In the jaws of this desperation, the girl one day drank a bottle of
iodine, to see if she might loose weight! But do you know what
happened? Do you know how she ended up, due to the iodine?
Almost blind! She had a strong intoxication, and remained almost
blind! For this she did not return to school! We did not care to know
about it! We did not see her anymore, and we were not interested in
knowing why!
For this I tell you, brothers, that collective sins are very grave, the
gravest. Because they are our sins, personal! The sin of that girl, was
our sin. The sin of the community is also your sin, because you did
nothing to avoid it! And this is true not only for individual sin, but
also for those of humanity, for which you did nothing so that it
could be avoided.
The power of the word& ! We destroyed that girl, putting on her
nicknames; the devil entered and ruined her, and now she can, in her
turn, destroy others, with her hate, in this way the currents of evil go
forth forming themselves. Where there is hate, there is the evil one.
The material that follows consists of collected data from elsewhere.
(** * go-pocket-sdk: the Pocket API client, embedded and verified

  A shallow embedding of [pocket.go] (package [pocket]) together with the
  parts of the Go standard library and of [github.com/pkg/errors] that the
  package calls.  Go strings are byte strings and are modelled by [string]
  (one [ascii] per byte); Go maps are modelled by [gmap]; a Go function that
  returns [(T, error)] returns a pair whose second component is an
  [option error], with [None] for [nil]. *)

From Stdlib Require Import ZArith Ascii String List Lia.
From Equations Require Import Equations.
From stdpp Require Import base gmap strings list option.

Local Open Scope Z_scope.
Local Open Scope list_scope.
Local Open Scope stdpp_scope.

(* ===================================================================== *)
(** ** Package [strings] *)
(* ===================================================================== *)

Module str.

(** The loop of [strings.Join] for two or more elements: every element
    after the first is written to the builder preceded by [sep]. *)
Fixpoint writeRest (b : string) (sep : string) (elems : list string) : string :=
  match elems with
  | [] => b
  | s :: rest => writeRest (b +:+ sep +:+ s) sep rest
  end.

(** [strings.Join(elems, sep)]: a [switch] on [len(elems)] handles 0 and 1
    without a builder; otherwise the first element is written and the loop
    follows. *)
Definition Join (elems : list string) (sep : string) : string :=
  match elems with
  | [] => ""
  | [e] => e
  | e :: rest => writeRest e sep rest
  end.

(** [strings.Cut(s, sep)] for a one-byte separator: the text before the
    first [sep], the text after it, and whether [sep] was found.  Without
    a separator the result is [(s, "", false)]. *)
Fixpoint Cut (s : string) (sep : ascii) : string * string * bool :=
  match s with
  | EmptyString => (EmptyString, EmptyString, false)
  | String c rest =>
      if Ascii.eqb c sep then (EmptyString, rest, true)
      else let '(before, after, found) := Cut rest sep in
           (String c before, after, found)
  end.

(** [strings.Contains(s, substr)] for a one-byte [substr]. *)
Fixpoint Contains (s : string) (c : ascii) : bool :=
  match s with
  | EmptyString => false
  | String d rest => Ascii.eqb d c || Contains rest c
  end.
(** X12: a list request that finds nothing under its key runs two queries
    (count and page) and, when [ProductResponse] accepts the rows of the
    page, answers with at most [limit] rows and the total, and stores the
    answer with the expiry that [SETEX] gives for 300 seconds (whole
    seconds: at most 300 seconds later and more than 299), touching no
    other key and no row.  Until that expiry, every request with the same
    category text, page and limit is answered with the stored list and no
    query, whatever the table holds by then: also a request for the
    category named [all], after a request without category stored the
    unfiltered list. *)
Theorem list_page_cached now c page limit (w : world) :
  1 <= page -> 1 <= limit <= 100 -> (page - 1) * limit <= INT64_MAX ->
  faults (db w) = [] ->
  live now (cache w) (list_cache_key c page limit) = None ->
  forallb validates (page_rows c page limit (products (db w))) = true ->
  let result := list_result now c page limit (products (db w)) in
  now + 299 * 1000 < setex_time now 300 <= now + 300 * 1000 /\
  exists w',
    get_products_with_cache now c page limit w
    = (Ok (with_source "🔴 CACHE MISS - Queried database" result), w') /\
    products (db w') = products (db w) /\
    queries (db w') = S (S (queries (db w))) /\
    (forall k, k <> list_cache_key c page limit -> cache w' !! k = cache w !! k) /\
    (length (page_rows c page limit (products (db w))) <= Z.to_nat limit)%nat /\
    forall c' now' d',
      category_text c' = category_text c -> now' < setex_time now 300 ->
      get_products_with_cache now' c' page limit (World d' (cache w'))
      = (Ok (with_source "🟢 CACHE HIT - No database query!" result),
         World d' (cache w')).
Proof.
  intros Hp Hlim _ Hf Hl Hv result.
  pose proof (setex_time_le now 300). pose proof (setex_time_gt now 300).
  split; [lia|].
  eexists. split; [rewrite list_miss_eq, Hv by assumption; reflexivity|].
  cbn [db cache products queries].
  split; [reflexivity|]. split; [reflexivity|]. split; [|split].
  - intros k Hk. now apply lookup_insert_ne.
  - unfold page_rows. rewrite length_take. lia.
  - intros c' now' d' Hc Hnow'.
    assert (Hk : list_cache_key c' page limit = list_cache_key c page limit)
      by (now apply list_cache_key_inj).
    eapply list_hit_eq; try assumption; [|apply list_result_distinct|discriminate].
    cbn [cache]. rewrite Hk. apply live_fresh_insert. lia.
Qed.

Lemma list_page_cached_witness :
  let result := list_result 0 None 1 2 seed_products in
  (1 <= 1 /\ 1 <= 2 <= 100 /\ faults (db seeded) = [] /\
   live 0 (cache seeded) (list_cache_key None 1 2) = None) /\
  0 + 299 * 1000 < setex_time 0 300 <= 0 + 300 * 1000 /\
  exists w',
    get_products_with_cache 0 None 1 2 seeded
    = (Ok (with_source "🔴 CACHE MISS - Queried database" result), w') /\
    products (db w') = products (db seeded) /\
    queries (db w') = S (S (queries (db seeded))) /\
    (forall k, k <> list_cache_key None 1 2 -> cache w' !! k = cache seeded !! k) /\
    (length (page_rows None 1 2 (products (db seeded))) <= Z.to_nat 2)%nat /\
    forall c' now' d',
      category_text c' = category_text None -> now' < setex_time 0 300 ->
      get_products_with_cache now' c' 1 2 (World d' (cache w'))
      = (Ok (with_source "🟢 CACHE HIT - No database query!" result),
         World d' (cache w')).
Proof.
  intros result. split; [repeat split; lia|].
  apply (list_page_cached 0 None 1 2 seeded); (reflexivity || lia || (vm_compute; discriminate)).
Defined.

Lemma page_of_ok c limit (d : database) n :
  faults d = [] -> 0 <= limit ->
  page_of c limit d (Z.of_nat (S n))
  = take (Z.to_nat limit)
      (drop (n * Z.to_nat limit) (List.filter (in_category c) (products d))).
Proof.
  intros Hf Hl. unfold page_of. rewrite query_all_ok by assumption. cbn [fst].
  do 2 f_equal. rewrite Nat2Z.inj_succ. replace (Z.succ (Z.of_nat n) - 1) with (Z.of_nat n) by lia.
  rewrite Z2Nat.inj_mul by lia. now rewrite Nat2Z.id.
Qed.

(** X13: paging loses and repeats nothing.  With a working database and a
    limit of 1 or more, the pages 1 to [n] of a category, one after the
    other, are the first [n * limit] rows of the category in the order of
    the table; so they are all its rows, each once, as soon as [n * limit]
    reaches the total that the count query reports, and every later page
    is empty. *)
Theorem pages_partition c limit (d : database) n :
  faults d = [] -> 1 <= limit ->
  let matching := List.filter (in_category c) (products d) in
  pages_upto c limit d n = take (n * Z.to_nat limit) matching /\
  fst (query_count c d) = Ok (Z.of_nat (length matching)) /\
  (Z.of_nat (length matching) <= Z.of_nat n * limit ->
   pages_upto c limit d n = matching /\
   forall page, Z.of_nat n < page -> page_of c limit d page = []).
Proof.
  intros Hf Hl matching.
  assert (Hpages : forall m, pages_upto c limit d m = take (m * Z.to_nat limit) matching).
  { unfold pages_upto. induction m as [|m IH]; [reflexivity|].
    rewrite seq_S, map_app, concat_app, IH. cbn [List.map concat].
    rewrite app_nil_r. change (1 + m)%nat with (S m).
    rewrite page_of_ok by (assumption || lia). fold matching.
    rewrite take_take_drop. f_equal. lia. }
  split; [apply Hpages|]. split; [now rewrite query_count_ok|].
  intros Hn. split.
  - rewrite Hpages. apply take_ge. nia.
  - intros page Hpage. unfold page_of. rewrite query_all_ok by assumption.
    cbn [fst]. fold matching. rewrite drop_ge; [apply take_nil|]. nia.
Qed.
(** * Pintos (KAIST) kernel core: scheduler, sleep service, priority
      donation and file-backed pages.

    A shallow embedding of [threads/thread.c] and [vm/file.c].  Kernel
    objects live in explicit stores indexed by their address; every C
    function becomes a computation over the kernel state that may
    return, hit a failed [ASSERT] (kernel panic) or dereference a
    pointer that designates no live object. *)

From Stdlib Require Import ZArith Lia.
From stdpp Require Import gmap list strings.

Local Open Scope Z_scope.

(** ** Intrusive list routines ([lib/kernel/list.c])

    Lists of kernel objects are modelled by the list of the addresses of
    the objects that embed the [list_elem]s, head first. *)

Section KernelList.
Context {A : Type}.

(** Modelled from the spec: [list_insert_ordered] of [lib/kernel/list.c]
    (absent from the sources).  "inserts into [ready_list] in priority
    order; ties preserve FIFO insertion order": the element goes before
    the first element [e] with [less (elem, e)], at the tail if none. *)
Fixpoint list_insert_ordered (less : A -> A -> bool) (elem : A) (l : list A)
  : list A :=
  match l with
  | [] => [elem]
  | e :: l' =>
      if less elem e then elem :: e :: l'
      else e :: list_insert_ordered less elem l'
  end.
(** ** The older [get_ip] *)

(** X9.  On an engine that answers alike whatever lifetime it is given,
    the older [get_ip] returns what the current [get_ip] returns and
    sends the same lookup; the one difference is that the older one
    passes the lifetime [RESOLVER_TIMEOUT] with every lookup, on the
    cached and on the uncached resolver. *)
Theorem older_get_ip_agrees
    (older : Legacy.Trace -> Resolver -> Query -> AddressFamily -> bool -> Z ->
             Outcome HostAnswers)
    (current : Trace -> Resolver -> Query -> AddressFamily -> bool ->
               Outcome HostAnswers)
    (self : ResolverClient) (query : Query) (cached ipv6 search : bool)
    (tr : Legacy.Trace) :
  (forall tr0 r q f s,
     older tr0 r q f s RESOLVER_TIMEOUT = current (map forget_lifetime tr0) r q f s) ->
  let before := Legacy.get_ip older self query cached ipv6 search tr in
  let now_ := get_ip current self query cached ipv6 search (map forget_lifetime tr) in
  fst before = fst now_ /\
  map forget_lifetime (snd before) = snd now_ /\
  snd before =
    tr ++ [Legacy.resolve_name_call (pick self cached) query
             (if ipv6 then AF_UNSPEC else AF_INET) search 10].
Proof.
  intros Hsame before now_. subst before now_.
  rewrite get_ip_on_outcome. unfold Legacy.get_ip. rewrite Hsame.
  destruct (current (map forget_lifetime tr) (pick self cached) query
              (if ipv6 then AF_UNSPEC else AF_INET) search) as [answers|[]];
    cbn [fst snd]; rewrite ?map_app; repeat split.
Qed.

Lemma older_get_ip_agrees_witness :
  let older := ignoring_lifetime (constant_name_engine (Returns v6_first_addresses)) in
  fst (Legacy.get_ip older (Legacy.__init__ dnspython_fresh dnspython_fresh)
         (QStr "localhost") false true true []) =
    Ok ["::1"; "::2"; "1.1.1.1"]%string /\
  snd (Legacy.get_ip older (Legacy.__init__ dnspython_fresh dnspython_fresh)
         (QStr "localhost") false true true []) =
    [Legacy.resolve_name_call dnspython_fresh (QStr "localhost") AF_UNSPEC true 10].
Proof.
  intro older.
  destruct (older_get_ip_agrees older
              (constant_name_engine (Returns v6_first_addresses))
              (Legacy.__init__ dnspython_fresh dnspython_fresh)
              (QStr "localhost") false true true [])
    as (Hresult & _ & Hsent).
  - reflexivity.
  - split; [exact Hresult|exact Hsent].
Defined.

(** ** The outcomes of [get_ip] *)

(** X10.  What [get_ip] gives tells what the engine did.  It fails with
    [ResolverError] exactly when the engine raised NoNameservers or
    LifetimeTimeout, and with [ResolverErrorPermanent] exactly when the
    engine raised YXDOMAIN.  It returns a list exactly when the engine
    returned addresses, and then that list, or raised NXDOMAIN or
    NoAnswer, and then the empty list. *)
Theorem get_ip_outcome_causes
    (resolve_name : Trace -> Resolver -> Query -> AddressFamily -> bool ->
                    Outcome HostAnswers)
    (self : ResolverClient) (query : Query) (cached ipv6 search : bool)
    (tr : Trace) :
  let asked :=
    resolve_name tr (pick self cached) query (if ipv6 then AF_UNSPEC else AF_INET) search in
  let run := get_ip resolve_name self query cached ipv6 search tr in
  (fst run = Err ResolverError <->
   asked = Raises NoNameservers \/ asked = Raises LifetimeTimeout) /\
  (forall why, fst run = Err (ResolverErrorPermanent why) <->
   why = YxdomainHappened /\ asked = Raises YXDOMAIN) /\
  (forall l, fst run = Ok l <->
   (exists answers, asked = Returns answers /\ l = addresses answers) \/
   (l = [] /\ (asked = Raises NXDOMAIN \/ asked = Raises NoAnswer))).
Proof.
  intros asked run. subst run. rewrite get_ip_on_outcome. fold asked. cbn [fst].
  destruct asked as [answers|e].
  - split; [|split].
    + split; [discriminate|intros [H | H]; discriminate].
    + intro why. split; [discriminate|intros (_ & H); discriminate].
    + intro l. split.
      * intros [= <-]. left. now exists answers.
      * intros [(answers' & [= <-] & ->) | (_ & [H | H])];
          [reflexivity|discriminate|discriminate].
  - split; [|split].
    + split.
      * destruct e; try discriminate; auto.
      * intros [[= ->] | [= ->]]; reflexivity.
    + intro why. split.
      * destruct e; try discriminate. intros [= <-]. now split.
      * intros (-> & [= ->]). reflexivity.
    + intro l. split.
      * destruct e; try discriminate; intros [= <-]; right; auto.
      * intros [(answers' & H & _) | (-> & [[= ->] | [= ->]])];
          [discriminate|reflexivity|reflexivity].
Qed.

Lemma get_ip_outcome_causes_witness :
  let asked e :=
    constant_name_engine (Raises e) [] (pick client true) (QStr "localhost")
      AF_UNSPEC true in
  (asked LifetimeTimeout = Raises NoNameservers \/
   asked LifetimeTimeout = Raises LifetimeTimeout) /\
  fst (get_ip (constant_name_engine (Raises NoAnswer)) client (QStr "localhost")
         true true true []) = Ok [].
Proof.
  intro asked.
  destruct (get_ip_outcome_causes (constant_name_engine (Raises LifetimeTimeout))
              client (QStr "localhost") true true true []) as ((Hretry & _) & _).
  destruct (get_ip_outcome_causes (constant_name_engine (Raises NoAnswer))
              client (QStr "localhost") true true true []) as (_ & _ & Hlist).
  split.
  - apply Hretry. reflexivity.
  - apply (Hlist []). right. split; [reflexivity|]. right. reflexivity.
Defined.

(** ** The outcomes of [get_txt] *)

(** X11.  [get_txt] returns the empty list exactly when the engine
    raised NXDOMAIN, or returned a reply without RRset that passed the
    redirect check: a reply with an RRset never gives the empty list.  It
    fails with [ResolverError] exactly when the engine raised
    NoNameservers or LifetimeTimeout, and with [ResolverErrorPermanent]
    exactly when the engine raised YXDOMAIN. *)
Theorem get_txt_outcome_causes
    (resolve : Trace -> Resolver -> Query -> RdataClass -> RdataType -> bool ->
               bool -> Outcome Answer)
    (self : ResolverClient) (query : Query)
    (cached search raise_on_cdname : bool) (tr : Trace) :
  let asked := resolve tr (pick self cached) query IN TXT search false in
  let run := get_txt resolve self query cached search raise_on_cdname tr in
  (fst run = Ok [] <->
   asked = Raises NXDOMAIN \/
   exists reply,
     asked = Returns reply /\ rrset reply = None /\
     (raise_on_cdname = false \/ count_redirects reply = 0)) /\
  (fst run = Err ResolverError <->
   asked = Raises NoNameservers \/ asked = Raises LifetimeTimeout) /\
  (forall why, fst run = Err (ResolverErrorPermanent why) <->
   why = YxdomainHappened /\ asked = Raises YXDOMAIN).
Proof.
  intros asked run.
  destruct asked as [reply|e] eqn:Hr; subst asked.
  - assert (Hrun : fst run =
                   match _check_has_cdname reply raise_on_cdname with
                   | Ok _ =>
                       match rrset reply with
                       | None => Ok []
                       | Some rr => decode_rrset rr
                       end
                   | Err e => Err e
                   | OutOfFuel => OutOfFuel
                   end).
    { subst run.
      now rewrite (get_txt_on_reply resolve self query cached search raise_on_cdname
                     tr reply Hr). }
    assert (Hcheck : forall e, _check_has_cdname reply raise_on_cdname = Err e ->
                               e = ResolverErrorCDName (question (response reply))).
    { intro e. unfold _check_has_cdname.
      destruct (0 <? redirects_found reply); [|discriminate].
      destruct raise_on_cdname; [|discriminate]. now intros [= <-]. }
    assert (Hpass : forall flag, _check_has_cdname reply raise_on_cdname = Ok flag ->
                                 raise_on_cdname = false \/ count_redirects reply = 0).
    { intro flag. unfold _check_has_cdname. rewrite redirects_found_count.
      destruct (0 <? count_redirects reply) eqn:Hb.
      - destruct raise_on_cdname; [discriminate|now left].
      - intros _. right. apply Nat.ltb_ge in Hb. lia. }
    rewrite Hrun. split; [|split].
    + split.
      * intro Hok. right. exists reply. split; [reflexivity|].
        destruct (_check_has_cdname reply raise_on_cdname) as [flag|e|] eqn:Hc;
          try discriminate.
        split; [|exact (Hpass flag eq_refl)].
        destruct (rrset reply) as [rr|] eqn:Hrr; [|reflexivity].
        exfalso.
        destruct (decode_rrset_gives_back rr [] Hok) as (_ & Hne & _).
        now apply Hne.
      * intros [H | (reply' & [= <-] & Hnone & Hok)]; [discriminate|].
        now rewrite (check_has_cdname_passes reply raise_on_cdname Hok), Hnone.
    + split; [|intros [H | H]; discriminate].
      destruct (_check_has_cdname reply raise_on_cdname) as [flag|e|] eqn:Hc.
      * destruct (rrset reply) as [rr|]; [|discriminate].
        intro He. apply decode_rrset_errors in He as [H | H]; discriminate.
      * intros [= ->]. specialize (Hcheck _ eq_refl). discriminate.
      * discriminate.
    + intro why. split; [|intros (_ & H); discriminate].
      destruct (_check_has_cdname reply raise_on_cdname) as [flag|e|] eqn:Hc.
      * destruct (rrset reply) as [rr|]; [|discriminate].
        intro He. apply decode_rrset_errors in He as [H | H]; discriminate.
      * intros [= ->]. specialize (Hcheck _ eq_refl). discriminate.
      * discriminate.
  - subst run.
    rewrite (get_txt_on_failure resolve self query cached search raise_on_cdname tr e Hr).
    cbn [fst]. split; [|split].
    + split.
      * destruct e; try discriminate. now left.
      * intros [[= ->] | (reply & H & _)]; [reflexivity|discriminate].
    + split.
      * destruct e; try discriminate; auto.
      * intros [[= ->] | [= ->]]; reflexivity.
    + intro why. split.
      * destruct e; try discriminate. intros [= <-]. now split.
      * intros (-> & [= ->]). reflexivity.
Qed.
This is how we assassinated a school companion. We killed her
soul!
Twenty years later& I had a very nice looking cousin; I taught her, I
counseled her how to dress, how to give value to her body, to use
makeup, etc. One day she gravely burned herself, more than 70% of
her body. Only the face was not burned. But it was very grave, she
could have died.
I became infuriated, I became enraged with God; I went into the
chapel of the hospital and said:  God, if you exist, prove it to me!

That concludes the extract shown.